START SUPPLIED ENTRIES

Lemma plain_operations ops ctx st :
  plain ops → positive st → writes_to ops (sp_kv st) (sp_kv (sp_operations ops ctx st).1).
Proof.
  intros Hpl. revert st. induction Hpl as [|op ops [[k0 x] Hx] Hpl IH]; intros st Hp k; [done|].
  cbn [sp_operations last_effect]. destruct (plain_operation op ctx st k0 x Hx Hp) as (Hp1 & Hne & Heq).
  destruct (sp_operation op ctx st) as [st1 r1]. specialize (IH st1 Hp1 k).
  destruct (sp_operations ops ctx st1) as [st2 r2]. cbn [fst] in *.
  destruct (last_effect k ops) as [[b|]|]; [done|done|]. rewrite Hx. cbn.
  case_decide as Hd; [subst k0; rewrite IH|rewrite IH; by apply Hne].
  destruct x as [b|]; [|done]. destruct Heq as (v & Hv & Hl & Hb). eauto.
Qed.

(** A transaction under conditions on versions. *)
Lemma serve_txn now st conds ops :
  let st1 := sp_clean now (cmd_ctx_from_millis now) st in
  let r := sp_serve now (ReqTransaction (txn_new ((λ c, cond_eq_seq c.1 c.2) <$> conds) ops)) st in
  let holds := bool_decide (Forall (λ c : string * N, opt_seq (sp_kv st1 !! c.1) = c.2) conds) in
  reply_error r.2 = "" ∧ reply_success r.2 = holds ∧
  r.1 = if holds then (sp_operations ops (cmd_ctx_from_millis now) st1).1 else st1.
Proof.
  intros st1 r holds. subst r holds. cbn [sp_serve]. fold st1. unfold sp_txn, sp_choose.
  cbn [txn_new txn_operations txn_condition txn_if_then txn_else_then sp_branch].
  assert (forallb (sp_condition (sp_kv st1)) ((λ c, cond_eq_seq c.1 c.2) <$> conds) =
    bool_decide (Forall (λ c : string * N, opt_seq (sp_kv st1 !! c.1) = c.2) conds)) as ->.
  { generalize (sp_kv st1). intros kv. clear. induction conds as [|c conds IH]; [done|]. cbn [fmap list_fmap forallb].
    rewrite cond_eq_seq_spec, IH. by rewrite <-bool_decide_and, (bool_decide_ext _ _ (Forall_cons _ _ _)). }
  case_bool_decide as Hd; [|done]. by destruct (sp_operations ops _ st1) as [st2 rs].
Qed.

END SUPPLIED ENTRIES
START SUPPLIED ENTRIES

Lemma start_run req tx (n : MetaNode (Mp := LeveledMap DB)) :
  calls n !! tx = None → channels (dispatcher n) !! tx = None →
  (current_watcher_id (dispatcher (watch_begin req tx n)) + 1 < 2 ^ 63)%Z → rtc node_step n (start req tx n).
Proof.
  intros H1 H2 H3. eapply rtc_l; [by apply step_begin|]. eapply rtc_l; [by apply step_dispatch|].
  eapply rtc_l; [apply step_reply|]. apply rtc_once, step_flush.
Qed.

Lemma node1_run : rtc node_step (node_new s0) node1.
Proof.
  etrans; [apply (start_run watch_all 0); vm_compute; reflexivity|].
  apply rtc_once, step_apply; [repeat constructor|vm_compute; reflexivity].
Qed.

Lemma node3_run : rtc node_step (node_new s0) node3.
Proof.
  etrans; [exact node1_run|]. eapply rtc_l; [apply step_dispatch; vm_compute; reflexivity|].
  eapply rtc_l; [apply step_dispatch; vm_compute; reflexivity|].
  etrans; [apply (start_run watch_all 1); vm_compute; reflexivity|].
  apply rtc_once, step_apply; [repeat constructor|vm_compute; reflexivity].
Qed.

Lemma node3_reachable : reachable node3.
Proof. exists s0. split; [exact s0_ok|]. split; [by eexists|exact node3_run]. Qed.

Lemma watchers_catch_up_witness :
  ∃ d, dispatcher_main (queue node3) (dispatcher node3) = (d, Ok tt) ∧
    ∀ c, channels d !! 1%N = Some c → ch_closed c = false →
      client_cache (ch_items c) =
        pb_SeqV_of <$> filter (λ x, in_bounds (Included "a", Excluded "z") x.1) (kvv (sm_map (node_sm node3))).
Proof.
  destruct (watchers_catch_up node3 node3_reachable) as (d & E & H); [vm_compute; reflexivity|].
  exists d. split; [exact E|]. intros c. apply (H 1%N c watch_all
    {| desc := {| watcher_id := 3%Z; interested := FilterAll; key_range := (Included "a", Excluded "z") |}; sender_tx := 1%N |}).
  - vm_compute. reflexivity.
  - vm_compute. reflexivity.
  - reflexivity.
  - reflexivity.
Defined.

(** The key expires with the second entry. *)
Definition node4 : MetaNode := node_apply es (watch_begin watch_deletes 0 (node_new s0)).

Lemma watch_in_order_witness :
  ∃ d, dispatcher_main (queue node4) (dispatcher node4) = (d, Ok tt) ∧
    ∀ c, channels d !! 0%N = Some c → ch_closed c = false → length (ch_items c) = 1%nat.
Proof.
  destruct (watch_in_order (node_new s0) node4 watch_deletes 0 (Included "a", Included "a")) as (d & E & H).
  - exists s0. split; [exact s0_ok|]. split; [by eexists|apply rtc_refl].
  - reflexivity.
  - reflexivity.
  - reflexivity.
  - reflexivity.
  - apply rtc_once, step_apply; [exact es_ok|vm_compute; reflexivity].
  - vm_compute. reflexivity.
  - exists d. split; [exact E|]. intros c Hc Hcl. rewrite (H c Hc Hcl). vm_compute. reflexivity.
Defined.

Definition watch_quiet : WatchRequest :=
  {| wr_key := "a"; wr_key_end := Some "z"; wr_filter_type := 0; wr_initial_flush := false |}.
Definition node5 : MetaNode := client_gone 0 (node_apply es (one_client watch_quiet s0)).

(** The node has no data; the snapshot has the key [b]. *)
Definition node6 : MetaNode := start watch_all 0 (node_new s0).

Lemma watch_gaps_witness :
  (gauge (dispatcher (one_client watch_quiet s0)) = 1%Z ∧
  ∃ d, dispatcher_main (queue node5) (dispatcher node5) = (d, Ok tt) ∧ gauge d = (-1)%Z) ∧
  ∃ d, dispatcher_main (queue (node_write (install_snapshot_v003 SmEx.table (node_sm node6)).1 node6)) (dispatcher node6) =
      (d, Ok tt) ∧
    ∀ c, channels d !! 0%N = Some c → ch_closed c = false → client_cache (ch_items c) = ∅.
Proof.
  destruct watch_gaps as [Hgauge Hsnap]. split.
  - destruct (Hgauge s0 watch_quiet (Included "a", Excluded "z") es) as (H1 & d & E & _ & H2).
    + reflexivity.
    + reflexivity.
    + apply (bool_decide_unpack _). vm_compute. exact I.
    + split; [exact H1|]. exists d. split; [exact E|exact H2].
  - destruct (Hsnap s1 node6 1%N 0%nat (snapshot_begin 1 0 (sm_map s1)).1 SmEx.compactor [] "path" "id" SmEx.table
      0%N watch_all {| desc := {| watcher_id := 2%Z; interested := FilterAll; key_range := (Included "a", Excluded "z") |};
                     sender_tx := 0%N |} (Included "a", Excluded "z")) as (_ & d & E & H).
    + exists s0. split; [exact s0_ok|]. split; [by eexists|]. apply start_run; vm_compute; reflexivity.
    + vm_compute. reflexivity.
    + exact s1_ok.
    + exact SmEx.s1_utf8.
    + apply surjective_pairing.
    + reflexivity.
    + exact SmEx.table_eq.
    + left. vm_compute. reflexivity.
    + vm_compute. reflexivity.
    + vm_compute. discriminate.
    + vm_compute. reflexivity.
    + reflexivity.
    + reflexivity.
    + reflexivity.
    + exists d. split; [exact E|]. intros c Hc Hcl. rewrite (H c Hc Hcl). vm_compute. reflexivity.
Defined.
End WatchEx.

END SUPPLIED ENTRIES

TO DO —
From the material above, retype precisely the lines between the line holding "Lemma plain_operations ops" and the line holding "destruct (sp_operation op", inclusive, and nothing beyond them.

WORKED SOLUTION —
Lemma plain_operations ops ctx st :
  plain ops → positive st → writes_to ops (sp_kv st) (sp_kv (sp_operations ops ctx st).1).
Proof.
  intros Hpl. revert st. induction Hpl as [|op ops [[k0 x] Hx] Hpl IH]; intros st Hp k; [done|].
  cbn [sp_operations last_effect]. destruct (plain_operation op ctx st k0 x Hx Hp) as (Hp1 & Hne & Heq).
  destruct (sp_operation op ctx st) as [st1 r1]. specialize (IH st1 Hp1 k).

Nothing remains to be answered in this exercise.